Traditional methods of detecting DNA methylation involve a multi-step process of chemically treating the DNA samples, followed by often-expensive sequencing. Nanopore sequencing is a new technology that works by passing a single DNA strand through a microscopic molecular pore. When a biological molecule passes through, it changes the electric current running through the pore; these changes can be measured and decoded by using computational methods to identify the molecule.
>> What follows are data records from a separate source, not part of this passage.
(** X19: [main] hands [sys.exit] the number of distinct URLs whose probe
    fails, which is at most the number of distinct URLs found; the exit
    status of the process is this number modulo 256, so it is the number
    itself when fewer than 256 URLs fail. *)
Theorem exit_status_is_failed_urls_mod_256 e files :
  let failed_urls :=
    length (List.filter
              (λ item, String.eqb (e_status (entry_of e item)) "fail")
              (unique (collect_urls files))) in
  (∃ results, main e files = Ok (results, failed_urls))
  ∧ failed_urls ≤ length (unique (collect_urls files))
  ∧ (process.link_checker_process e files).2 = failed_urls mod 256
  ∧ (failed_urls < 256 →
     (process.link_checker_process e files).2 = failed_urls).
Proof.
  intros failed_urls.
  destruct (main_returns e files)
    as (ok & failed & skipped & Hmain & H1 & H2 & H3 & Hp).
  assert (Hc : length failed = failed_urls).
  { apply (filter_Permutation (λ en, String.eqb (e_status en) "fail"))
      in Hp.
    rewrite !List.filter_app in Hp.
    rewrite (filter_other_status "success" "fail" ok),
            (filter_other_status "skip" "fail" skipped),
            (filter_same_status "fail" failed) in Hp
      by (assumption || discriminate).
    rewrite app_nil_r in Hp. simpl in Hp.
    apply Permutation_length in Hp. rewrite Hp. unfold failed_urls. clear.
    induction (unique (collect_urls files)) as [|it l IH]; simpl; [done|].
    destruct (String.eqb _ "fail"); simpl; by rewrite IH. }
  rewrite Hc in Hmain.
  assert (Hs : (process.link_checker_process e files).2
               = failed_urls mod 256).
  { unfold process.link_checker_process. by rewrite Hmain. }
  split; [by eexists|]. split; [apply List.filter_length_le|].
  split; [exact Hs|]. intros Hlt. rewrite Hs. by apply Nat.mod_small.
Qed.

End url_extra.

(* ================================================================== *)
(** ** The scripts run as programs *)
(* ================================================================== *)

Module process_facts.
Import function_analyzer process.



End process_facts.

Module process_claims.
Import function_analyzer process process_facts.

(** C2, at the failing input: in the file [0();1(); ... 255();] the 256
    called names are all undefined; [main] returns 256 and the process
    exits with status 0, the status of a run without findings.  A file
    that cannot be read ends the run with status 1 and no report,
    whatever the findings would have been. *)
Lemma exit_status_wraps_at_256 :
  length (keys (undefined_functions
                  (main rt_forward [("a.gs", many_calls)]).1)) = 256
  ∧ undefined_classes (main rt_forward [("a.gs", many_calls)]).1 = []
  ∧ (main rt_forward [("a.gs", many_calls)]).2 = 256
  ∧ (analyzer_process rt_forward [("a.gs", Some many_calls)]).2 = 0
  ∧ analyzer_process rt_forward [("a.gs", None)] = (None, 1).
Proof. by vm_compute. Qed.


End process_claims.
Methylation of DNA causes a change in its size and creates a specific signal pattern that can be decoded from the Nanopore signals to predict which DNA molecules harbour methylated bases. Together with the advantages provided by the Nanopore technology, this has motivated the development of multiple computational tools for the identification of modified bases from Nanopore sequencing.
Nanopore sequencing offers clear advantages by enabling the direct analysis of DNA molecules without any prior treatment. Moreover, the equipment required consists of small, portable devices compatible with stable reagents, allowing the sequencing of practically anything, anywhere. However, given there are several methods for computational analysis of this type of data, it is often difficult to understand how accurate a given result really is. To address this issue, Zaka Yuen, a PhD student working with Prof Eduardo Eyras, led the work of systematic benchmarking of the six most widely used analysis tools for detecting DNA methylation from Nanopore sequencing data.
The group used “control” datasets (data for which the actual methylation status of individual molecules or specific DNA sites is known) to test the performance of each of the tools, i.e. how close they got to the true result. Given some methods had their own strengths and weaknesses in different areas, the team used a consensus approach. That is, they tested the combination of various tools to try to keep the advantages shown by some of them while addressing some of the limitations in others.
The result was a strategy that improves the accuracy of DNA methylation detection. The team has now provided the research community with the software to perform this analysis, in a tool called METEORE (for MEthylation deTEction with nanopORE sequencing), available through the Group’s GitHub page. This resource provides a standardised workflow to obtain methylation calls from different tools for reproducibility, and also a consensus approach that combines two or more tools to improve the prediction accuracy.
This study, recently published in the journal Nature Communications, enables the effective use of Nanopore sequencing technology to accurately detect DNA methylation. Through METEORE, it is expected that this study will influence and improve future work studying the epigenome in health and disease.